J’arrivai à Bergheim vers sept heures du matin. Au téléphone, on m’avait dit : «C’est la ferme Lebel, juste à la sortie du village, la dernière rue à droite. Un grand porche avec une porte rouge, vous ne pouvez pas vous tromper.» Une voix de femme, un peu sèche, avec une pointe d’accent alsacien – un accent auquel j’avais fini par m’habituer. Elle avait ajouté : «Venez vite, la jument n’a rien mangé depuis hier, et elle tient à peine sur ses jambes !»


Je m’habituais aussi à ces réveils matinaux : beaucoup d’exploitants agricoles, levés aux aurores, qui appelaient en urgence. Une vache qui vêlait avec des complications, des chevaux intoxiqués au tabac, des fractures diverses à réduire, des inséminations qui duraient… Mes journées commençaient tôt, pour se terminer tard. En plus, il y avait le cabinet, les vaccinations des chiens et des chats, les stérilisations… Je comprenais pourquoi le Dr Meyer avait eu besoin de repos ! Le secteur d’Obernai était vaste, le nombre de villages important, et les deux mois de remplacement que j’effectuais me suffiraient à peine pour connaître les principaux agriculteurs. Quant à vaincre leur méfiance… Parce qu’ils ne me connaissaient pas, bien sûr – «Et quand est-ce qu’il revient, le docteur ?» -, mais aussi parce que je ne suis pas d’ici, que je ne parle pas l’alsacien et qu’enfin, tare suprême, je suis une femme. Jeune. Les premiers temps, j’ai presque eu plus de mal avec les hommes qu’avec les bêtes. Heureusement, elles, elles m’aiment bien, quelque chose passe entre nous, et elles se laissent faire, ce qui fait que, soignant les unes, j’ai amadoué les autres…
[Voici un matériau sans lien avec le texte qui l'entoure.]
(* ===== verification/Staging.v ===== *)
(** * Staging: file snapshots of a deployment and their merge

    staging/snapshot.go reads a TAR archive into a map from path to entry;
    staging/merge.go merges the outputs of several executors, each compared with
    one immutable base. Go iterates over a map in an unspecified order: the
    loops take that order as an argument. The TAR framing is Go's archive/tar
    and SHA-256 its crypto/sha256; a cancelled context, which ends any of the
    functions with its error, is not modelled. *)
From Stdlib Require Import Init.Byte.
From S2P Require Import Prelude Text.

Record Entry := mkEntry {
  e_Directory : bool;
  e_Size : Z;
  e_SHA256 : string;
  e_offset : Z;
  e_file : option Z }.

#[export] Instance Entry_eta : Eta Entry := λ e,
  mkEntry (e_Directory e) (e_Size e) (e_SHA256 e) (e_offset e) (e_file e).

(** [Entry.same] *)
Definition entry_same (e other : Entry) : bool :=
  Bool.eqb (e_Directory e) (e_Directory other) && Z.eqb (e_Size e) (e_Size other)
  && String.eqb (e_SHA256 e) (e_SHA256 other).

Record StagingLimits := mkStagingLimits {
  sl_PayloadBytes : Z;
  sl_Entries : Z;
  sl_ArchiveBytes : Z }.

Notation Snapshot := (gmap string Entry).

(** ** Paths *)

(** [path.Dir] of a path without empty, [.] and [..] elements. *)
Fixpoint dir_of (p : string) : option string :=
  match p with
  | EmptyString => None
  | String c rest =>
      match dir_of rest with
      | Some d => Some (String c d)
      | None => if Ascii.eqb c slash then Some EmptyString else None
      end
  end.
Definition Dir (p : string) : string := default "." (dir_of p).

(** [for parent := path.Dir(name); parent != "."; parent = path.Dir(parent)]:
    the parents it visits. A parent is shorter than its child, so the length
    of the name is enough fuel. *)
Fixpoint parents_from (fuel : nat) (name : string) : list string :=
  match fuel with
  | O => []
  | S fuel => if String.eqb (Dir name) "." then [] else Dir name :: parents_from fuel (Dir name)
  end.
Definition parents (name : string) : list string := parents_from (String.length name) name.

(** [fs.ValidPath] *)
Definition ValidPath (p : string) : bool :=
  ValidString p
  && (String.eqb p "."
      || forallb (λ e, negb (e ∈? [""; "."; ".."])) (split_on slash p)).

(** [strings.ContainsAny(p, ...)] with a backslash or a NUL. *)
Fixpoint has_forbidden (p : string) : bool :=
  match p with
  | EmptyString => false
  | String c rest => byte_in 92 92 c || byte_in 0 0 c || has_forbidden rest
  end.

(** ** Reading an archive *)

(** A member of the archive as [tar.Reader.Next] gives it, with the offset of
    its content in the file. *)
Record Header := mkHeader {
  h_Name : string;
  h_Typeflag : Ascii.ascii;
  h_Size : Z;
  h_PAXRecords : list string;
  h_offset : Z }.

Definition TypeReg : Ascii.ascii := Ascii.ascii_of_nat 48.
Definition TypeRegA : Ascii.ascii := Ascii.ascii_of_nat 0.
Definition TypeDir : Ascii.ascii := Ascii.ascii_of_nat 53.

(** The name a header stands for; [None] is the empty name, the root. *)
Definition snapshotEntryName (header : Header) (seen : gset string) : result (option string) :=
  if existsb (String.prefix "GNU.sparse.") (h_PAXRecords header) then Err ErrStagingInvalid
  else
    let name := TrimSuffix (TrimPrefix (h_Name header) "./") "/" in
    if (String.eqb name "." || String.eqb name "") && Ascii.eqb (h_Typeflag header) TypeDir
       && Z.eqb (h_Size header) 0
    then Ok None
    else if String.eqb name "." || negb (ValidPath name) || has_forbidden name
            || (4096 <? String.length name)%nat || bool_decide (name ∈ seen)
    then Err ErrStagingInvalid
    else Ok (Some name).

Definition slice (content : list byte) (offset size : Z) : list byte :=
  take (Z.to_nat size) (drop (Z.to_nat offset) content).

Section read.
Context (SHA256_hex : list byte → string).

Definition readSnapshotEntry (file : Z) (content : list byte) (header : Header) (remaining : Z)
    : result Entry :=
  let directory := Ascii.eqb (h_Typeflag header) TypeDir in
  if negb (Ascii.eqb (h_Typeflag header) TypeReg) && negb (Ascii.eqb (h_Typeflag header) TypeRegA)
     && negb directory
     || bool_decide (h_Size header < 0) || bool_decide (remaining < h_Size header)
     || directory && negb (Z.eqb (h_Size header) 0)
  then Err ErrStagingInvalid
  else
    let data := slice content (h_offset header) (h_Size header) in
    if bool_decide (Z.of_nat (length data) < h_Size header) then Err ErrStagingInvalid
    else Ok (mkEntry directory (h_Size header) (if directory then "" else SHA256_hex data)
               (h_offset header) (Some file)).

Definition implied_directory : Entry := mkEntry true 0 "" 0 None.

Fixpoint add_parents (s : Snapshot) (ps : list string) : result Snapshot :=
  match ps with
  | [] => Ok s
  | parent :: rest =>
      match s !! parent with
      | Some prior => if e_Directory prior then add_parents s rest else Err ErrStagingInvalid
      | None => add_parents (<[parent := implied_directory]> s) rest
      end
  end.

Definition addEntry (s : Snapshot) (name : string) (entry : Entry) (limit : Z) : result Snapshot :=
  if match s !! name with
     | Some prior => negb (e_Directory prior) || negb (e_Directory entry)
     | None => false
     end
  then Err ErrStagingInvalid
  else
    s ← add_parents (<[name := entry]> s) (parents name);
    if bool_decide (limit < Z.of_nat (size s)) then Err ErrStagingInvalid else Ok s.

(** The loop of readSnapshotEntries over the members of the archive; [clean]:
    the reader ended with io.EOF and not with a malformed header. *)
Fixpoint read_members (limits : StagingLimits) (file : Z) (content : list byte) (clean : bool)
    (headers : list Header) (seen : gset string) (total : Z) (s : Snapshot) : result Snapshot :=
  match headers with
  | [] => if clean then Ok s else Err ErrStagingInvalid
  | header :: rest =>
      name ← snapshotEntryName header seen;
      match name with
      | None => read_members limits file content clean rest seen total s
      | Some name =>
          entry ← readSnapshotEntry file content header (sl_PayloadBytes limits - total);
          s ← addEntry s name entry (sl_Entries limits);
          read_members limits file content clean rest ({[name]} ∪ seen) (total + h_Size header) s
      end
  end.

(** What archive/tar makes of a file: its members, whether they end cleanly,
    and the bytes behind the end of the archive. *)
Record Archive := mkArchive {
  ar_headers : list Header;
  ar_clean : bool;
  ar_trailer : list byte }.

Definition checkSnapshotTrailer (trailer : list byte) : result unit :=
  if bool_decide (16 * 2 ^ 20 < Z.of_nat (length trailer)) then Err ErrStagingInvalid
  else if forallb (Byte.eqb Byte.x00) trailer then Ok tt else Err ErrStagingInvalid.

Definition readSnapshotEntries (file : Z) (content : list byte) (archive : Archive)
    (limits : StagingLimits) : result Snapshot :=
  s ← read_members limits file content (ar_clean archive) (ar_headers archive) ∅ 0 ∅;
  checkSnapshotTrailer (ar_trailer archive);;
  mret s.

Definition ReadWithLimits (parse : list byte → Archive) (file : Z) (content : list byte)
    (limits : StagingLimits) : result Snapshot :=
  if bool_decide (Z.of_nat (length content) < 1024)
     || bool_decide (sl_ArchiveBytes limits < Z.of_nat (length content))
  then Err ErrStagingInvalid
  else readSnapshotEntries file content (parse content) limits.

End read.

(** ** Writing an archive *)

Section write.
(** The bytes of an entry: a section of the file it refers to. *)
Context (content_of : Entry → list byte).

(** The members from [offset] on, with their concatenated data. *)
Fixpoint write_entries (s : Snapshot) (offset : Z) (names : list string)
    : result (list Header * list byte) :=
  match names with
  | [] => Ok ([], [])
  | name :: rest =>
      let entry := default implied_directory (s !! name) in
      let data := if e_Directory entry then [] else content_of entry in
      if negb (e_Directory entry) && bool_decide (Z.of_nat (length data) < e_Size entry)
      then Err (ErrOther "EOF")
      else
        written ← write_entries s (offset + e_Size entry) rest;
        mret (mkHeader name (if e_Directory entry then TypeDir else TypeReg) (e_Size entry) [] offset
                :: written.1, data ++ written.2)
  end.

(** [Snapshot.Write]: the members in the order of their names. *)
Definition Write (s : Snapshot) : result (list Header * list byte) :=
  write_entries s 0 (sort_by string_le (fst <$> map_to_list s)).
End write.

(** ** Merging *)

Record Merger := mkMerger {
  m_limits : StagingLimits;
  m_base : Snapshot;
  m_result : Snapshot;
  m_changed : gset string;
  m_remaining : Z;
  m_stored : Z;
  m_storedPaths : Z;
  (** the bytes of the append-only spool [content] *)
  m_spool : list byte }.

#[export] Instance Merger_eta : Eta Merger := λ m,
  mkMerger (m_limits m) (m_base m) (m_result m) (m_changed m) (m_remaining m) (m_stored m)
    (m_storedPaths m) (m_spool m).

Definition m_set_result : Snapshot → Merger → Merger := ltac:(set_field m_result).
Definition m_set_changed : gset string → Merger → Merger := ltac:(set_field m_changed).
Definition m_set_remaining : Z → Merger → Merger := ltac:(set_field m_remaining).
Definition m_set_stored : Z → Merger → Merger := ltac:(set_field m_stored).
Definition m_set_storedPaths : Z → Merger → Merger := ltac:(set_field m_storedPaths).
Definition m_set_spool : list byte → Merger → Merger := ltac:(set_field m_spool).

Section merge.
(** The contents of the files that entries refer to, and the spool's identity. *)
Context (files : Z → list byte) (spool : Z).

Definition file_content (m : Merger) (file : option Z) : list byte :=
  match file with
  | None => []
  | Some f => if Z.eqb f spool then m_spool m else files f
  end.

Definition entry_content (m : Merger) (e : Entry) : list byte :=
  slice (file_content m (e_file e)) (e_offset e) (e_Size e).

Definition NewMergerWithLimits (base : Snapshot) (limits : StagingLimits) (EntryVisits : Z)
    : result Merger :=
  if bool_decide (EntryVisits < Z.of_nat (size base)) then Err ErrMergeBudget
  else Ok (mkMerger limits base base ∅ (EntryVisits - Z.of_nat (size base)) 0 0 []).

(** [m.change(ctx, name, candidate, exists)]; [None] is [exists = false]. *)
Definition change (m : Merger) (name : string) (candidate : option Entry) : result Merger :=
  if bool_decide (name ∈ m_changed m) then
    match m_result m !! name, candidate with
    | None, None => Ok m
    | Some prior, Some candidate =>
        if entry_same prior candidate then Ok m else Err ErrStagingConflict
    | _, _ => Err ErrStagingConflict
    end
  else
    m ← match candidate with
        | None => Ok (m_set_result (delete name (m_result m)) m)
        | Some candidate =>
            if bool_decide (sl_PayloadBytes (m_limits m) - m_stored m < e_Size candidate)
               || bool_decide (sl_Entries (m_limits m) ≤ m_storedPaths m)
            then Err ErrStagingInvalid
            else
              let data := if e_Directory candidate then [] else entry_content m candidate in
              if negb (e_Directory candidate) && bool_decide (Z.of_nat (length data) < e_Size candidate)
              then Err (ErrOther "EOF")
              else
                let stored := if e_Directory candidate then m_stored m else m_stored m + e_Size candidate in
                let candidate :=
                  if e_Directory candidate then candidate
                  else mkEntry false (e_Size candidate) (e_SHA256 candidate) (m_stored m) (Some spool) in
                Ok (m_set_result (<[name := candidate]> (m_result m))
                     (m_set_storedPaths (m_storedPaths m + 1)
                       (m_set_stored stored (m_set_spool (m_spool m ++ data) m))))
        end;
    mret (m_set_changed ({[name]} ∪ m_changed m) m).

(** The two loops of [Add]: over the base, then over the output. *)
Fixpoint add_deletions (output : Snapshot) (names : list string) (m : Merger) : result Merger :=
  match names with
  | [] => Ok m
  | name :: rest =>
      match output !! name with
      | Some _ => add_deletions output rest m
      | None => m ← change m name None; add_deletions output rest m
      end
  end.

Fixpoint add_entries (entries : list (string * Entry)) (m : Merger) : result Merger :=
  match entries with
  | [] => Ok m
  | (name, candidate) :: rest =>
      if match m_base m !! name with Some original => entry_same original candidate | None => false end
      then add_entries rest m
      else m ← change m name (Some candidate); add_entries rest m
  end.

(** [base_order] and [output_order] are the iteration orders of the two maps. *)
Definition Add (output : Snapshot) (base_order : list string)
    (output_order : list (string * Entry)) (m : Merger) : result Merger :=
  let baseVisits := Z.of_nat (size (m_base m)) in
  let outputVisits := Z.of_nat (size output) in
  if bool_decide (m_remaining m < baseVisits)
     || bool_decide (m_remaining m - baseVisits < outputVisits)
  then Err ErrMergeBudget
  else
    m ← add_deletions output base_order
          (m_set_remaining (m_remaining m - (baseVisits + outputVisits)) m);
    add_entries output_order m.

Fixpoint check_parents (s : Snapshot) (ps : list string) : result unit :=
  match ps with
  | [] => Ok tt
  | parent :: rest =>
      match s !! parent with
      | Some ancestor => if e_Directory ancestor then check_parents s rest else Err ErrStagingConflict
      | None => Err ErrStagingConflict
      end
  end.

Fixpoint finish_entries (limits : StagingLimits) (s : Snapshot) (total : Z)
    (entries : list (string * Entry)) : result unit :=
  match entries with
  | [] => Ok tt
  | (name, entry) :: rest =>
      if bool_decide (sl_PayloadBytes limits - total < e_Size entry) then Err ErrStagingInvalid
      else check_parents s (parents name);; finish_entries limits s (total + e_Size entry) rest
  end.

Definition Finish (order : list (string * Entry)) (m : Merger) : result Snapshot :=
  finish_entries (m_limits m) (m_result m) 0 order;;
  if bool_decide (sl_Entries (m_limits m) < Z.of_nat (size (m_result m))) then Err ErrStagingInvalid
  else Ok (m_result m).
End merge.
Ce matin-là, bien que tirée du lit à cinq heures à peine, je trouvais que j’avais de la chance : quelques kilomètres à parcourir sur la route de Barr, depuis la maison du Dr Meyer, où je logeais, et, après l’examen du cheval, je rentrerais prendre un solide petit déjeuner, avant de recevoir les patients au cabinet qui jouxtait la maison – s’il n’y avait pas d’urgence entre temps.


J’entrai dans le village. Les explications que m’avait données Patricia Lebel, quoique concises, étaient suffisantes. Je trouvai la ferme tout de suite. Dans le portail était ménagée une petite porte, à côté de laquelle était pendue une chaînette que je tirai. Un son grêle se fit entendre, ainsi que des aboiements. La porte s’ouvrit, je n’eus que le temps de saluer la silhouette qui s’effaçait pour me laisser passer – on m’attendait.


«Entrez, je suis Marc Lebel.» Il me tendait la main, en souriant légèrement. Trente-cinq ans environ, yeux et cheveux clairs, le visage tanné par la vie au grand air, l'air avenant. Le mari, sans doute.


«Excusez-nous, on vous dérange tôt, mais on s’inquiétait un peu, c’est la première fois qu’elle est malade, et avec cette chaleur… Allez, Toundra, Cabot, couchés !» Les deux bergers abandonnèrent mes mains avec regret. Je suivis Lebel dans la cour, et je remarquai qu’il boitait légèrement. Tout en marchant, il s’excusa pour le désordre. J’appris ainsi que le couple vivait là depuis deux ans, et que le gros œuvre de réfection n’était pas encore achevé.